Cellular degeneration and death10


Cellular degeneration 10


Necrobiosis-physiologic cellular degeneration and death of cells 11


Necrosis (oncosis) 11


Apoptosis (programmed cell death) 12


Tissue degeneration13


Edema 13


Uveal edema 13


Corneal edema 13


Retinal edema 13


Osmotic cataract 13


Atrophy 13


Mineral deposition 13


Inflammation and immunobiology14


Acute inflammation 14


Morphologic features of acute inflammation 14


Lymphoplasmacytic, non-suppurative inflammation 17


Morphologic features of lymphoplasmacytic inflammation 17


Significance of lymphoplasmacytic inflammation 17


Tissue fibrosis in inflammation 17


Gross morphologic features of tissue fibrosis 17


Granulomatous inflammation 21


Morphologic features of granulomatous inflammation 21


Significance of granulomatous inflammation 21


Immunologic or tissue healing features unique to the eye 24


Abnormalities of cellular or tissue development or differentiation24


Aplasia and hypoplasia 24


Metaplasia 25


Dysplasia 25


Neoplasia 25


Aging 26



OBJECTIVES





• To introduce the terminology and principles used in the morphologic interpretation of general tissue responses to disease


• To present, in a simplified manner, general pathology concepts that need to be considered when interpreting pathological changes in eyes on a routine basis


• To provide an overview of the mechanisms of disease. It is envisaged that the student may return to this chapter when, for example, evaluating a globe with suppurative inflammation, in order to better understand the morphologic features that are used in making that interpretation


• The goal is not to present a detailed discussion of the most basic principles of general pathology, such as cell degeneration or inflammation, which are addressed adequately by other texts.

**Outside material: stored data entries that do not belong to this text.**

Lemma mask_2m_bounds pde : 0 ≤ pde < 2 ^ 52 → 0 ≤ mask_2m pde ∧ mask_2m pde + 2 ^ 21 ≤ 2 ^ 52 ∧ mask_2m pde mod 2 ^ 21 = 0.
Proof.
  intros Hp. rewrite mask_2m_sub. pose proof (Z.div_mod pde (2 ^ 21)).
  assert (pde / 2 ^ 21 < 2 ^ 31) by (apply Z.div_lt_upper_bound; lia).
  assert (0 ≤ pde / 2 ^ 21) by (apply Z.div_pos; lia).
  replace (pde - pde mod 2 ^ 21) with (pde / 2 ^ 21 * 2 ^ 21) by lia.
  split_and!; [lia|lia|]. apply Z_mod_mult.
Qed.

Lemma mod_4096_of_2m x : x mod 2 ^ 21 = 0 → x mod 4096 = 0.
Proof.
  intros Hx. rewrite (Z.div_mod x (2 ^ 21)), Hx by lia.
  replace (2 ^ 21 * (x / 2 ^ 21) + 0) with (512 * (x / 2 ^ 21) * 4096) by lia. apply Z_mod_mult.
Qed.

Lemma land_low x b n : 0 ≤ b < n → Z.testbit (Z.land x (2 ^ n - 1)) b = Z.testbit x b.
Proof. intros Hb. rewrite land_ones_mod by lia. apply Z.mod_pow2_bits_low. lia. Qed.

Lemma split_entry_parts pde i :
  0 ≤ pde < 2 ^ 52 → 0 ≤ i < 512 →
  frame (split_entry pde i) = mask_2m pde + i * 4096 ∧
  (∀ b, 0 ≤ b < 9 → Z.testbit (split_entry pde i) b = Z.testbit pde b) ∧
  0 ≤ split_entry pde i < 2 ^ 52.
Proof.
  intros Hp Hi. destruct (mask_2m_bounds pde Hp) as (H1 & H2 & H3). unfold split_entry.
  assert (Hf : 0 ≤ Z.land pde 0x1FF < 512).
  { change 0x1FF with (2 ^ 9 - 1). rewrite land_ones_mod by lia. apply Z.mod_pos_bound. lia. }
  rewrite u64_small by lia.
  assert (Ha : (mask_2m pde + i * 4096) mod 4096 = 0).
  { rewrite Z_mod_plus_full. by apply mod_4096_of_2m. }
  split_and!.
  - apply frame_entry; lia.
  - intros b Hb. rewrite testbit_entry by lia. by apply (land_low pde b 9).
  - rewrite lor_page_flags by lia. lia.
  - rewrite lor_page_flags by lia. lia.
Qed.

Lemma vb_mod_2m vb : vb mod 2 ^ 21 = ((vb / 4096) mod 512) * 4096 + vb mod 4096.
Proof.
  change (2 ^ 21) with (4096 * 512). rewrite Z.rem_mul_r by lia. lia.
Qed.

Lemma frame_mod_2m pde : 0 ≤ pde < 2 ^ 52 → frame pde - frame pde mod 2 ^ 21 = mask_2m pde.
Proof.
  intros Hp. rewrite frame_align, align_down_sub, mask_2m_sub by lia.
  rewrite (vb_mod_2m pde), vb_mod_2m. change (2 ^ 12) with 4096.
  assert (Ha : (pde - pde mod 4096) mod 4096 = 0) by apply page_of_aligned.
  assert (Hd : (pde - pde mod 4096) / 4096 = pde / 4096).
  { replace (pde - pde mod 4096) with (pde / 4096 * 4096) by (pose proof (Z.div_mod pde 4096); lia).
    by rewrite Z.div_mul by lia. }
  rewrite Ha, Hd. lia.
Qed.

(** The 512 entries translate exactly as the large page did. *)
Lemma split_walk m tbl p vb pde :
  mget m (entry_addr 1 tbl vb) = pde → 0 ≤ pde < 2 ^ 52 →
  Z.testbit pde 0 = true → Z.testbit pde 7 = true →
  (∀ i, 0 ≤ i < 512 → mget m (p + 8 * i) = split_entry pde i) →
  restrict 7 <$> walk m 0 p vb = walk m 1 tbl vb.
Proof.
  intros He Hp H0 H7 Hpt. unfold walk. rewrite He, H0, H7. unfold entry_addr.
  set (i := (vb / span 0) mod 512). assert (Hi : 0 ≤ i < 512) by apply index_range.
  rewrite Hpt by done. destruct (split_entry_parts pde i Hp Hi) as (Hfr & Hb & _).
  rewrite (Hb 0), H0 by lia. cbn [fmap option_fmap option_map]. unfold restrict, leaf.
  cbn [x_pa x_user x_write]. rewrite Hfr, (Hb 2), (Hb 1) by lia. do 2 f_equal.
  change (span 1) with (2 ^ 21). change (span 0) with 4096 in *.
  rewrite frame_mod_2m, vb_mod_2m by done. fold i.
  destruct (mask_2m_bounds pde Hp) as (_ & _ & Ha). apply mod_4096_of_2m in Ha.
  rewrite Z_mod_plus_full, Ha. lia.
Qed.

(** ** Shapes of a path *)

(** The address is not under a 1 GiB page (which the kernel never creates). *)
Definition small_path (m : gmap Z Z) (r va : Z) : Prop :=
  ∀ k ra, (2 ≤ k)%nat → reach m k 3 r va = Some ra →
    let e := mget m (entry_addr k (rt_tbl ra) va) in Z.testbit e 0 = true → Z.testbit e 7 = false.

(** Down to the page directory all entries exist and admit user writes, and so
    does the directory entry when it already names a page table. *)
Definition open_path (m : gmap Z Z) (r va : Z) : Prop :=
  ∃ t, reach m 1 3 r va = Some (Rtab t true true) ∧
    let e := mget m (entry_addr 1 t va) in
    Z.testbit e 0 = true → Z.testbit e 7 = false → Z.testbit e 2 = true ∧ Z.testbit e 1 = true.

(** [m'] is at least as good as [m] for the addresses of the space. *)
Record shape_le (r : Z) (m m' : gmap Z Z) : Prop := {
  sl_small : ∀ va, small_path m r va → small_path m' r va;
  sl_open : ∀ va, open_path m r va → open_path m' r va;
}.

#[global] Instance shape_le_refl r : Reflexive (shape_le r).
Proof. by split. Qed.

#[global] Instance shape_le_trans r : Transitive (shape_le r).
Proof. intros m1 m2 m3 [] []. split; eauto. Qed.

FUNDAMENTAL CELLULAR AND TISSUE RESPONSES TO INJURY


Pathologic mechanisms in ocular disease are essentially the same for human and veterinary pathology. How they are grouped and taught is largely a matter of style and experience. It can be stated at the outset that the cells comprising the tissue can react to adverse events in several ways, which may be sequential. Depending on the severity and duration of the insult, cell injury may be reversible or irreversible.

The initial response is an attempt at adaptation, with potentially reversible injury, but culminating in cell death if the insult is not remediated.

Even under normal conditions, cells attempt to maintain a steady state, in response to a changing environment; these environmental factors include: changes in workload, levels of hormonal stimulation, and exposure to growth factors and other factors. Comparable adaptive mechanisms also operate in many pathologic conditions, the affected cells becoming altered but remaining viable. These mechanisms include atrophy, hypoplasia and aplasia, hypertrophy and hyperplasia, metaplasia; and dysplasia.

Comparative Comments


The principles discussed in this chapter, regarding cellular degeneration and death, tissue degeneration, inflammation and immunobiology, and abnormalities of cellular or tissue development, are identical in human and veterinary pathology. Similarly, the specific examples of cellular adaptation and reversible and irreversible cell injury in the eyes of humans are extremely similar to those given for other animals’ eyes. The causes of injury are multiple, with ischemia and toxicity accounting for most cases in humans.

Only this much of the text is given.